The Egmont overture made for a dramatic opening, apparent from the sustained introductory chords which which given with a glowering intensity. The principal winds were particular standouts when in dialogue with one another, and Welser-Möst had taut control of the work’s sonata form architecture. A piece of unrelenting Sturm und Drang, it was only occasionally mitigated by brief forays in the major, hardly enough to hint at the work’s jubilant conclusion.
In similar fashion to the preceding, the Symphony No. 1 in C major boasted a deftly-shaped chordal introduction, but otherwise this sprightly early work was worlds apart. The theme of the movement proper crept in unassumingly, and burst with the self-assurance of the young composer. A secondary theme was very finely given in the oboe by Frank Rosenwein, and with the Austrian on the podium, the orchestra sounded like a proper Viennese ensemble. The genteel slow movement oscillated back and forth between playing in unison and various instrumental combinations in counterpoint, while the vigorous abandon of the third movement was a bona fide scherzo in all but name. The finale opened in a stately manner, echoing the symphony’s beginning, only to proceed in unabated high spirits.

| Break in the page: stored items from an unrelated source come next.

(** ** Serialisation *)

Definition binding_to_dict (self : ProviderDataEgressBinding) : dict :=
  [("schema", JStr (eb_schema self));
   ("provider", JStr (eb_provider self));
   ("capability", JStr (eb_capability self));
   ("action_fingerprint", JStr (eb_action_fingerprint self));
   ("policy_fingerprint", JStr (eb_policy_fingerprint self));
   ("rule_name", JStr (eb_rule_name self));
   ("data_classification", JStr (enum_str (eb_data_classification self)));
   ("destination", JStr (eb_destination self));
   ("model_tenancy", JStr (eb_model_tenancy self));
   ("source_data_environment", JStr (eb_source_data_environment self));
   ("route", JStr (enum_str (eb_route self)));
   ("handling", JStr (enum_str (eb_handling self)));
   ("audit_required", JBool (eb_audit_required self));
   ("dlp_adapter", JStr (eb_dlp_adapter self));
   ("connector_configuration_sha256", JStr (eb_connector_configuration_sha256 self));
   ("provider_origin_sha256", JStr (eb_provider_origin_sha256 self));
   ("provider_account_sha256", JStr (eb_provider_account_sha256 self));
   ("requested_fields", str_list (eb_requested_fields self));
   ("field_contract", JStr (eb_field_contract self));
   ("output_schema", JStr (eb_output_schema self));
   ("output_resources",
    JDict (map (λ p : string * string, (p.1, JStr p.2)) (eb_output_resources self)));
   ("output_metadata_fields", str_list (eb_output_metadata_fields self));
   ("request_parameter_names", str_list (eb_request_parameter_names self));
   ("request_parameters_sha256", JStr (eb_request_parameters_sha256 self));
   ("requested_item_limit", opt_json JInt (eb_requested_item_limit self));
   ("max_output_bytes", JInt (eb_max_output_bytes self));
   ("redacted_fields", str_list (eb_redacted_fields self));
   ("policy_allowed_fields", str_list (eb_policy_allowed_fields self))].

Definition binding_fingerprint (self : ProviderDataEgressBinding) : string :=
  digest_json (JDict (binding_to_dict self)).

Definition string_sequence (value : json) (name : string) : result (list string) :=
  or_raise (json_strings value) (ValidationError (name +:+ " must be a list of strings")).

(** The pairs of an object of strings. *)
Definition json_string_pairs (v : json) : option (list (string * string)) :=
  match v with
  | JDict d => mapM (λ kv : string * json,
                 match kv.2 with JStr s => Some (kv.1, s) | _ => None end) d
  | _ => None
  end.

Beethoven’s Fifth, that rather well-known quantity in the parallel minor of the First, rounded off the evening, for which the orchestra swelled to 19th-century proportions. Welser-Möst’s tempo choice was brisk and exacting, and despite the familiarity of this territory one never felt he was merely coasting on autopilot. Rosenwein’s solo passage in the development was a striking moment of stasis in a world otherwise defined by searing drama. There was a wonderful, burnished richness of the strings in the slow movement, and the winds were of note in the variation that perhaps interpolates La Folia.

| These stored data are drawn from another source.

(* ===== verification/Registry.v ===== *)
(** * Registry: connectors and their resolution,
    [src/src/master_agent/registry.py] and [connectors/base.py]

    A connector is the record of the operations of the protocols of
    [connectors/base.py], over the state [W] of the systems it talks to; an
    optional protocol it does not implement is [None].  An operation that raises
    returns [Err] and may still have changed [W]. *)

From S2P Require Import Prelude PyText PyJson ModelsBase ModelsAction ModelsResults Capabilities.

Open Scope Z_scope.

Section connectors.
Context {W : Type}.

Record Connector : Type := mk_Connector {
  con_system : string;
  con_capabilities : list string;
  (** [type(connector) is MockConnector] *)
  con_is_mock : bool;
  (** what [CapabilityCatalog.validate_execution] reads *)
  con_view : ConnectorView;
  (** [connector._config.max_pages] and [max_response_bytes] *)
  con_http_config : option (Z * Z);
  con_execute : AgentAction → W → result ExecutionResult * W;
  con_verify : AgentAction → ExecutionResult → W → result VerificationResult * W;
  con_verify_completed : option (AgentAction → dict → W → result VerificationResult * W);
  con_idempotency_record : option (AgentAction → ExecutionResult → W → result dict * W);
  con_compensation :
    option ((AgentAction → ExecutionResult → W → result ExecutionResult * W)
            * (AgentAction → ExecutionResult → ExecutionResult → W
               → result VerificationResult * W));
}.

Abbreviation registry := (gmap string (list Connector)).

(** [incoming & _capabilities(candidate)]. *)
Definition overlap (incoming : list string) (candidate : Connector) : list string :=
  remove_dups (List.filter (λ c, bool_decide (c ∈ con_capabilities candidate)) incoming).

Definition check_candidate (connector candidate : Connector) : result unit :=
  let common := overlap (con_capabilities connector) candidate in
  raise_if (negb (bool_decide (common = [])))
    (ConnectorError ("connector capability already registered for system "
       +:+ con_system connector +:+ ": " +:+ str_join ", " (sort_by str_le common)));;
  raise_if (bool_decide (con_capabilities connector = [])
            && bool_decide (con_capabilities candidate = []))
    (ConnectorError ("connector already registered for system: " +:+ con_system connector)).

Definition registered (self : registry) (system : string) : list Connector :=
  default [] (self !! system).

Definition register (connector : Connector) (self : registry) : result registry :=
  let existing := registered self (con_system connector) in
  for_each (check_candidate connector) existing;;
  Ok (<[con_system connector := existing ++ [connector]]> self).

Definition resolve (self : registry) (system : string) (capability : option string)
    : result Connector :=
  let candidates := registered self system in
  raise_if (match candidates with [] => true | _ => false end)
    (ConnectorError ("no connector registered for system: " +:+ system));;
  match capability with
  | None =>
      match candidates with
      | [c] => Ok c
      | _ => Err (ConnectorError ("multiple connectors registered for system " +:+ system
                                  +:+ "; capability is required"))
      end
  | Some capability =>
      match List.filter (λ c, bool_decide (capability ∈ con_capabilities c)) candidates with
      | [c] => Ok c
      | [] =>
          match List.filter (λ c, bool_decide (con_capabilities c = [])) candidates with
          | [c] => Ok c
          | _ => Err (ConnectorError ("no connector registered for capability " +:+ capability
                                      +:+ " on system " +:+ system))
          end
      | _ => Err (ConnectorError ("multiple connectors registered for capability "
                                  +:+ capability +:+ " on system " +:+ system))
      end
  end.

Definition systems (self : registry) : list string :=
  sort_by str_le (map fst (map_to_list self)).

Definition connectors (self : registry) (system : option string) : list Connector :=
  match system with
  | Some system => registered self system
  | None => systems self ≫= registered self
  end.
End connectors.

#[global] Arguments Connector W : clear implicits.

(** ** The lifecycle budget of a live connector ([http.py]) *)

Record HttpActionBudget : Type := mk_HttpActionBudget {
  max_requests : Z;
  max_response_bytes : Z;
}.

Definition connector_http_action_budget {W} (connector : Connector W)
    : result (option HttpActionBudget) :=
  match con_http_config connector with
  | None => Ok None
  | Some (requests, bytes) =>
      raise_if ((requests <=? 0) || (bytes <=? 0))
        (ConfigurationError "live connector HTTP action budgets must be positive integers");;
      Ok (Some (mk_HttpActionBudget requests bytes))
  end.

In the penultimate movement, granite blocks of singularity gave way to delicate string filigree, although a somewhat more conservative tempo choice in the latter perhaps would have yielded clearer articulation. This led attacca to the brassy exultation of the finale. Welser-Möst opted for minimal dynamic contrast, which had the interesting (and perhaps intended?) benefit of making the ghostly return of the gesture from the third movement all the more haunting. That mood of course wasn’t maintained for long in this archetypal journey from darkness to light, and there was no ambiguity that we had firmly arrived at C major in the extensive coda. This drew a rapturous ovation from the packed house, and if Friday was any indication, next season’s traversal of the nine symphonies promises to be enormously rewarding.